How to organize files in Finder without creating duplicates?

Discussion in 'Mac Basics and Help' started by PacificQuestion, Nov 29, 2011.

  1. PacificQuestion macrumors newbie

    Nov 29, 2011
    Hello all,

    I am new to the world of Mac. I've been switched to a new computer at work and it's... messy. There are icons and files overlapping all over the desktop and it's driving me nuts. I want to organize my workspace, but not being a native Mac user I've got no clue how to do this. :confused:

    I think I've got Finder just about figured out. I've figured out how to make new folders and drag-drop the files from the desktop into them. The trouble is, this just seems to duplicate the desktop files. Then, when I sent the duplicate desktop files to the trash... well... I discovered that sending the original file to the trash means you've just deleted the file from everywhere. After much hair pulling I got the files back, but now there are even MORE duplicate files strew across the desktop and everywhere and I'm afraid to delete anything.
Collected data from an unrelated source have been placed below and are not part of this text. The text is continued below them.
Definition revm_spec_by_timestamp_and_block_number (timestamp block_number : Z) : BscHardfork :=
  if is_fermi_active_at_timestamp block_number timestamp then Fermi
  else if is_maxwell_active_at_timestamp block_number timestamp then Maxwell
  else if is_lorentz_active_at_timestamp block_number timestamp then Lorentz
  else if is_pascal_active_at_timestamp block_number timestamp then Pascal
  else if is_bohr_active_at_timestamp block_number timestamp then Bohr
  else if is_haber_fix_active_at_timestamp block_number timestamp then HaberFix
  else if is_haber_active_at_timestamp block_number timestamp then Haber
  else if is_cancun_active_at_timestamp block_number timestamp then Cancun
  else if is_feynman_fix_active_at_timestamp block_number timestamp then FeynmanFix
  else if is_feynman_active_at_timestamp block_number timestamp then Feynman
  else if is_kepler_active_at_timestamp block_number timestamp then Kepler
  else if is_hertz_fix_active_at_block block_number then HertzFix
  else if is_hertz_active_at_block block_number then Hertz
  else if is_plato_active_at_block block_number then Plato
  else if is_luban_active_at_block block_number then Luban
  else if is_planck_active_at_block block_number then Planck
  else
    let gibbs_block := get_activation_block (bsc_fork_activation self Gibbs) in
    let moran_block := get_activation_block (bsc_fork_activation self Moran) in
    let nano_block := get_activation_block (bsc_fork_activation self Nano) in
    let forks := merge_sort activation_ge
      [(gibbs_block, Gibbs); (moran_block, Moran); (nano_block, Nano)] in
    match list_find (λ '(_, f), active_at_block (bsc_fork_activation self f) block_number) forks with
    | Some (_, (_, f)) => f
    | None =>
        if is_euler_active_at_block block_number then Euler
        else if is_bruno_active_at_block block_number then Bruno
        else if is_mirror_sync_active_at_block block_number then MirrorSync
        else if is_niels_active_at_block block_number then Niels
        else if is_ramanujan_active_at_block block_number then Ramanujan
        else Frontier
    end.
Lemma apply_epoch {E} s v h nv va att tl s' :
  apply (E:=E) chain_spec s v h nv va att tl = Ret (Some s') →
  epoch_num s' = epoch_num (accepted_snap chain_spec s v h att).
Proof.
  intros (_ & _ & Hs)%apply_Some_inv.
  apply switch_validators_inv in Hs as [->|(_&_&l&m&_&->&_)]; done.
Qed.

Lemma admissible_continuous s v h :
  admissible chain_spec s v h = true → add64 (block_number s) 1 = number h.
Proof. unfold admissible. intros H. reflect_bools. done. Qed.

Lemma apply_preserves_wf {E} s v h nv va att tl s' :
  snapshot_wf s → block_args_ok h nv va tl → number h < U64_MAX →
  apply (E:=E) chain_spec s v h nv va att tl = Ret (Some s') → snapshot_wf s'.
Proof.
  intros Hwf [Hn Hl Ht] Hmax Ha.
  pose proof (apply_epoch _ _ _ _ _ _ _ _ Ha) as He.
  destruct (apply_Some_inv _ _ _ _ _ _ _ _ _ Ha) as (_ & _ & Hs).
  destruct (accepted_snap_fields chain_spec s v h att) as (Hb&_&Hv&Hm&Htl&_).
  assert (Hepoch : is_u 64 (epoch_num s') ∧ 0 < epoch_num s').
  { rewrite He, accepted_snap_epoch.
    destruct (upgrade_epoch_cases (number h)
      (is_maxwell_active_at_timestamp chain_spec (number h) (timestamp h))
      (is_lorentz_active_at_timestamp chain_spec (number h) (timestamp h)) s)
      as [->|[(_&_&->&_)|[(_&_&_&->&_)|(_&_&->&_)]]];
      [unfold is_u, U64_MAX in *; lia|by apply (wf_epoch s)|done..]. }
  destruct Hwf. apply switch_validators_inv in Hs as [->|(Hnv&_&l&m&Hi&_&Hb'&_&Hv'&Hm'&_&Htl'&_)].
  - constructor; rewrite ?Hb, ?Hv, ?Hm; auto. unfold turn_of in *. by rewrite Htl.
  - destruct (index_validators_wf _ _ _ _ Hl Hi) as (-> & H1 & H2).
    destruct Hl as [Hnd Hsm _].
    constructor; rewrite ?Hb', ?Hv', ?Hm'; auto.
    + by rewrite Hb.
    + intros Hnil. by apply sort_nil_inv in Hnil.
    + by rewrite zlen_sort.
    + by apply NoDup_sort.
    + apply sort_sorted.
    + unfold turn_of. rewrite Htl'. destruct tl as [t|]; [by apply Ht|].
      rewrite Htl. done.
Qed.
It's making it difficult to work since it takes a ridiculous amount of time to re-locate what I'm working on...

    I've read the guides, but I'm still lost. If this were Windows I'd just cut/paste the files to where I want them, but that doesn't seem to be an option.
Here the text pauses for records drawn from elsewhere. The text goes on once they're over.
(** Sealing and recovering, through every step of the two. *)
Lemma seal_recovers secret sk h chain_id :
  32 <= extra_len h < 2 ^ 62 → (zero_beacon_root h = true → beacon_fields_present h) →
  secret_from_slice secret = Some sk →
  ∃ seal, zlen seal = 65
  ∧ seal_new_header (Some secret) h chain_id = Ret (set_extra_data (extra_data h ++ seal) h)
  ∧ recover_uncached (set_extra_data (extra_data h ++ seal) h) chain_id
    = Ret (address_of_key (public_key_of sk)).
Proof.
  intros Hlen Hb Hsk. set (zeros := replicate 65 0).
  assert (Hz : zlen zeros = 65) by done.
  assert (Hlz : ∀ s, zlen s = 65 → extra_len (set_extra_data (extra_data h ++ s) h) = extra_len h + 65).
  { intros s Hs. unfold extra_len. cbn. rewrite zlen_app. lia. }
  assert (Henc : ∀ s, zlen s = 65 → encodable (set_extra_data (extra_data h ++ s) h)).
  { intros s Hs. split; [rewrite Hlz by done; lia|done]. }
  destruct (hash_total (E:=SignerError) (set_extra_data (extra_data h ++ zeros) h) chain_id) as [d Hd];
    [rewrite Hlz by done; lia|by apply Henc|].
  set (sig := sign_ecdsa_recoverable (from_digest (be_encode 32 d)) sk).
  pose proof (serialize_compact_length sig) as Hsl.
  exists ((serialize_compact sig).2 ++ [recovery_id_to_i32 (serialize_compact sig).1]).
  assert (Hseal : zlen ((serialize_compact sig).2 ++ [recovery_id_to_i32 (serialize_compact sig).1]) = 65)
    by (rewrite zlen_snoc; lia).
  split_and!; [done| |].
  - unfold seal_new_header, seal_header_with_global_signer. cbn [ok_or mbind comp_bind]. fold zeros.
    rewrite (seal_header_ok _ _ _ _ _ Hsk Hd). fold sig. cbn [mbind comp_bind].
    rewrite Hlz by done. unfold EXTRA_SEAL_LEN.
    assert (Hoff : sub64 (extra_len h + 65) 65 = extra_len h)
      by (rewrite sub64_small by (unfold is_u; lia); lia).
    rewrite Hoff, (sub64_small _ (extra_len h)) by (unfold is_u; lia).
    cbn [extra_data set_extra_data].
    rewrite (slice_app [] (extra_data h) zeros); [|done|unfold extra_len; rewrite zlen_nil; lia].
    cbn [mbind comp_bind]. rewrite Hseal, (proj2 (Z.eqb_eq _ _)) by lia. done.
  - set (tail := _ ++ [_]) in *.
    unfold recover_uncached. rewrite Hlz by done. unfold EXTRA_VANITY_LEN, EXTRA_SEAL_LEN.
    rewrite (proj2 (Z.ltb_ge _ _)) by lia. cbn [extra_data set_extra_data].
    replace (extra_len h + 65 - 65 + 65 - 1) with (extra_len h + 64) by lia.
    replace (extra_len h + 65 - 65) with (extra_len h) by lia.
    assert (Hidx : index (E:=ParliaConsensusError) (extra_data h ++ tail) (extra_len h + 64)
                   = Ret (recovery_id_to_i32 (serialize_compact sig).1)).
    { unfold tail. rewrite app_assoc, index_app_middle; [done|]. rewrite zlen_app, Hsl. done. }
    assert (Hsli : slice (E:=ParliaConsensusError) (extra_data h ++ tail) (extra_len h) (extra_len h + 64)
                   = Ret (serialize_compact sig).2).
    { unfold tail. apply slice_app; [done|rewrite Hsl; done]. }
    rewrite Hidx. cbn [mbind comp_bind]. rewrite Hsli.
    cbn [mbind comp_bind]. rewrite recovery_id_roundtrip. cbn [ok_or mbind comp_bind].
    rewrite compact_roundtrip. cbn [ok_or mbind comp_bind].
    assert (Hd' : hash_with_chain_id (E:=ParliaConsensusError) (set_extra_data (extra_data h ++ tail) h) chain_id = Ret d).
    { rewrite (hash_ignores_seal h (extra_data h) tail zeros) by (done || (unfold extra_len in *; lia)).
      destruct (hash_total (E:=ParliaConsensusError) (set_extra_data (extra_data h ++ zeros) h) chain_id) as [d' Hd'];
        [rewrite Hlz by done; lia|by apply Henc|]. rewrite Hd'. f_equal.
      rewrite (hash_any_error _ _ _ Hd) in Hd'. by injection Hd'. }
    rewrite Hd'. cbn [mbind comp_bind].
    rewrite from_digest_slice_ok by apply zlen_be_encode. cbn [ok_or mbind comp_bind].
    unfold sig. rewrite recover_sign. cbn [ok_or mbind comp_bind].
    apply key_bytes_address.
Qed.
    Can someone explain to me in very simple terms how to get these icons off the cluttered desktop and into nicely ordered hierarchical files in the finder without accidentally deleting important documents?
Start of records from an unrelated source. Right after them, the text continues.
(* ===== verification/Errors.v ===== *)
(** * Errors of block execution ([src/node/evm/error.rs])

    [GotExpected] pairs are two arguments, the value found and the value
    expected. *)

From S2P Require Import Prelude Types HeaderExtra.

Inductive BscBlockValidationError :=
| FutureBlock (block_number : Z) (hash : B256)
| UnexpectedSystemTx
| UnexpectedNormalTx
| InvalidValidators
| TooLargeAttestationExtraLen (extra_len : Z)
| InvalidAttestationTarget (got_number expected_number : Z) (got_hash expected_hash : B256)
| InvalidAttestationSource (got_number expected_number : Z) (got_hash expected_hash : B256)
| InvalidAttestationVoteCount_ (got expected : Z)
| InvalidAttestationSignature
| WrongHeaderSigner (block_number : Z) (got expected : Address)
| SignerUnauthorized (block_number : Z) (proposer : Address)
| SignerOverLimit (proposer : Address)
| InvalidDifficulty (difficulty : Z)
| InvalidCurrentValidatorsData
| InvalidValidatorsElectionInfoData
| MismatchingEpochTurnLengthError
| ParliaConsensusError_ (error : ParliaConsensusError).

Inductive BscBlockExecutionError :=
| Validation (error : BscBlockValidationError)
| SnapshotNotFound_
| EthCallFailed
| GetTopValidatorsFailed
| ParentUnknown (hash : B256)
| ApplySnapshotFailed
| UnknownHeader (block_hash : B256)
| VoteAddrNotFoundInSnap (address : Address)
| BLSTInnerError
| ProviderInnerError
| SystemContractUpgradeError
| FailedToSignSystemTransaction (error : string)
| GlobalSignerNotInitializedForMiningMode
(** [BlockExecutionError::msg], the untyped errors of the same functions. *)
| Msg (msg : string).

(** [From<BscBlockExecutionError> for BlockExecutionError]: a validation error
    makes the block invalid, any other one stops the node. *)
Inductive BlockExecutionError :=
| InvalidBlock (error : BscBlockValidationError)
| Internal (error : BscBlockExecutionError).

Definition into_block_execution_error (err : BscBlockExecutionError) : BlockExecutionError :=
  match err with
  | Validation e => InvalidBlock e
  | e => Internal e
  end.

Notation exec := (comp BscBlockExecutionError).
(** The prepared time is late enough, also after rounding to seconds before Lorentz. *)
Lemma prepared_block_time fuel now snap parent h h' :
  snapshot_wf snap → zlen (validators snap) < 2 ^ 31 →
  is_u 62 (calculate_millisecond_timestamp parent + block_interval snap) → is_u 62 now →
  prepare_timestamp self (E:=BscBlockExecutionError) fuel now snap parent h = Ret h' →
  bohr_block h' = bohr_block h →
  (is_lorentz_active_at_timestamp (spec self) (number h') (timestamp h') = false →
   calculate_millisecond_timestamp parent mod 1000 = 0 ∧ block_interval snap mod 1000 = 0) →
  block_time_verify_for_ramanujan_fork self fuel snap h' parent = Ret tt
  ∧ number h' = number h ∧ beneficiary h' = beneficiary h
  ∧ (is_lorentz_active_at_timestamp (spec self) (number h') (timestamp h') = true →
     now <= calculate_millisecond_timestamp h').
Proof.
  intros Hwf Hn Hp Hnow Hprep Hbohr Hal. unfold prepare_timestamp in Hprep.
  apply bind_Ret_inv in Hprep as (ms & Hms & Hh').
  destruct (block_time_bounds fuel now snap parent h ms Hwf Hn Hp Hnow Hms) as (H63 & Hlow & Hbase & Hram).
  set (base := calculate_millisecond_timestamp parent + block_interval snap) in *.
  assert (Hfields : number h' = number h ∧ beneficiary h' = beneficiary h ∧ timestamp h' = ms / 1000).
  { injection Hh' as <-. by case_match. }
  destruct Hfields as (Hnum & Hben & Hts).
  assert (Hcalc : calculate_millisecond_timestamp h' =
    if is_lorentz_active_at_timestamp (spec self) (number h') (timestamp h') then ms else ms / 1000 * 1000).
  { rewrite Hnum, Hts. injection Hh' as <-. cbn [number timestamp set_timestamp].
    pose proof (Z.div_mod ms 1000 ltac:(lia)). pose proof (Z.mod_pos_bound ms 1000 ltac:(lia)).
    destruct (is_lorentz_active_at_timestamp (spec self) (number h) (ms / 1000)).
    - apply millisecond_parts. unfold is_u in *. lia.
    - rewrite calculate_millisecond_timestamp_eq. cbn [mix_hash timestamp set_mix_hash set_timestamp].
      change (ZERO mod 2 ^ 64) with 0. rewrite Z.add_0_r. apply wrapu_small. unfold is_u in *. lia. }
  assert (Hge : ∀ x, 0 <= x → x mod 1000 = 0 → base + x <= ms → base + x <= calculate_millisecond_timestamp h').
  { intros x Hx0 Hx Hle. rewrite Hcalc.
    destruct (is_lorentz_active_at_timestamp (spec self) (number h') (timestamp h')) eqn:Hl; [done|].
    destruct (Hal eq_refl) as [Ha Hb].
    pose proof (Z.div_mod (calculate_millisecond_timestamp parent) 1000 ltac:(lia)).
    pose proof (Z.div_mod (block_interval snap) 1000 ltac:(lia)). pose proof (Z.div_mod x 1000 ltac:(lia)).
    pose proof (Z.div_mod ms 1000 ltac:(lia)). pose proof (Z.mod_pos_bound ms 1000 ltac:(lia)). lia. }
  split_and!; [|done|done|].
  - unfold block_time_verify_for_ramanujan_fork. rewrite Hnum.
    destruct (is_ramanujan_active_at_block (spec self) (number h)); [|done].
    destruct (Hram eq_refl) as (t & Ht & Hm & Hb & Hle).
    rewrite (back_off_time_same fuel snap parent h h') by done. rewrite Ht. cbn [mbind comp_bind].
    change (2 ^ 42) with 4398046511104 in Hb.
    rewrite (add64_small (calculate_millisecond_timestamp parent)) by (unfold is_u in *; fold base; lia).
    fold base. rewrite add64_small by (unfold is_u in *; lia).
    specialize (Hge t ltac:(lia) Hm Hle). by rewrite (proj2 (Z.ltb_ge _ _)).
  - intros Hl. rewrite Hcalc, Hl. done.
Qed.

(** A block prepared by the miner passes the time check of the verifier:
    if the header's provisional and final times lie on the same side of the
    Bohr fork (both see the same back-off), and before Lorentz the parent's
    time and the block interval are whole seconds, then the header
    [prepare_timestamp] produces is accepted by
    [block_time_verify_for_ramanujan_fork], and after Lorentz its time is not
    before the present. *)
Theorem prepared_block_passes_verify fuel now snap parent h h' :
  snapshot_wf snap → zlen (validators snap) < 2 ^ 31 →
  is_u 62 (calculate_millisecond_timestamp parent + block_interval snap) → is_u 62 now →
  prepare_timestamp self (E:=BscBlockExecutionError) fuel now snap parent h = Ret h' →
  bohr_block h' = bohr_block h →
  (is_lorentz_active_at_timestamp (spec self) (number h') (timestamp h') = false →
   calculate_millisecond_timestamp parent mod 1000 = 0 ∧ block_interval snap mod 1000 = 0) →
  block_time_verify_for_ramanujan_fork self fuel snap h' parent = Ret tt
  ∧ number h' = number h ∧ beneficiary h' = beneficiary h
  ∧ (is_lorentz_active_at_timestamp (spec self) (number h') (timestamp h') = true →
     now <= calculate_millisecond_timestamp h').
Proof. apply prepared_block_time. Qed.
    Thanks so much in advance! :D
  2. ArchiMark macrumors 6502

    Feb 2, 2003
    Silicon Valley
    Well, depending upon how organized you want to be....

    First you could create new folders for different subjects within your Documents folder on your hard drive. Then with the Documents folder open, you can drag the documents from your desktop over to the folder you want to store it in, let go of mouse button when you're hovering over the right folder.

    That should do it...
  3. ajpegg, Nov 30, 2011
    Last edited: Nov 30, 2011

    ajpegg macrumors newbie

    Feb 10, 2008
    On a Mac you can:
    Move a file
    Duplicate a file
    Create an alias to a file

    All by dragging and dropping using various key presses at the same time, so it's important to understand which of these you are actually doing when you think you are moving your files.

    The Alt key modifies your drag and drop so that you duplicate the file
    Alt and Cmd together creates an alias or a shortcut to the original file

    The best thing to is create a simple unimportant file on your desktop, then experiment with ways to move it around. It's puzzling that you're having trouble with this because the default is simply that without a modifier you simply drag and drop a file, moving it from one place to another.

    When you're experimenting click a file and move it slightly, holding down the mouse key. Without letting go of the mouse now press Alt and you will see the green PLUS sign indicating that your are about to duplicate the file in the new location. Now press the Cmd key AS WELL and the icon changes to a small arrow as you are about to create an Alias. Nothing actually happens until you let go of the mouse, so you can take your fingers off the keys and move the file back to where it was. If you let the mouse go earlier you will create a duplicate.

    I hope this helps.

    I hope this helps
  4. Gregg2 macrumors 603

    May 22, 2008
    Milwaukee, WI
    Ok, on a Mac keyboard (I'm not using one, so I hope I get this right) that's the Option key.

    Plus, it depends...
    If you're dragging between locations on the same device, the above quote is accurate.

    If you are going from one device to another, the default is to copy. Pressing the Option key makes it a move.

    Short on time, sorry.
  5. ajpegg macrumors newbie

    Feb 10, 2008

    Thanks Gregg2. I know the Mac historically has an Option key but it's one of the confusing things about Macs I was trying to avoid. I'm using a MacBook Pro keyboard and that key has 'alt' written on it.

    Good point about the additional complication of dragging and dropping between devices.
  6. ajpegg macrumors newbie

    Feb 10, 2008
    I've just discovered something I didn't know which may explain the trouble here...

    It turns out that if a file is LOCKED then dragging and dropping it creates a duplicate without asking. I didn't know that. You need to select 'get info' and uncheck the Locked box before it will behave normally.

    Locking can be set to happen automatically after a file hasn't been used for a period of time so I strongly suspect this is what's happened.
  7. chown33 macrumors 604

    Aug 9, 2009
    Sailing beyond the sunset
    The same thing can happen if the file's enclosing folder is locked. Get Info on the Desktop folder in home folder, and make sure it's unlocked.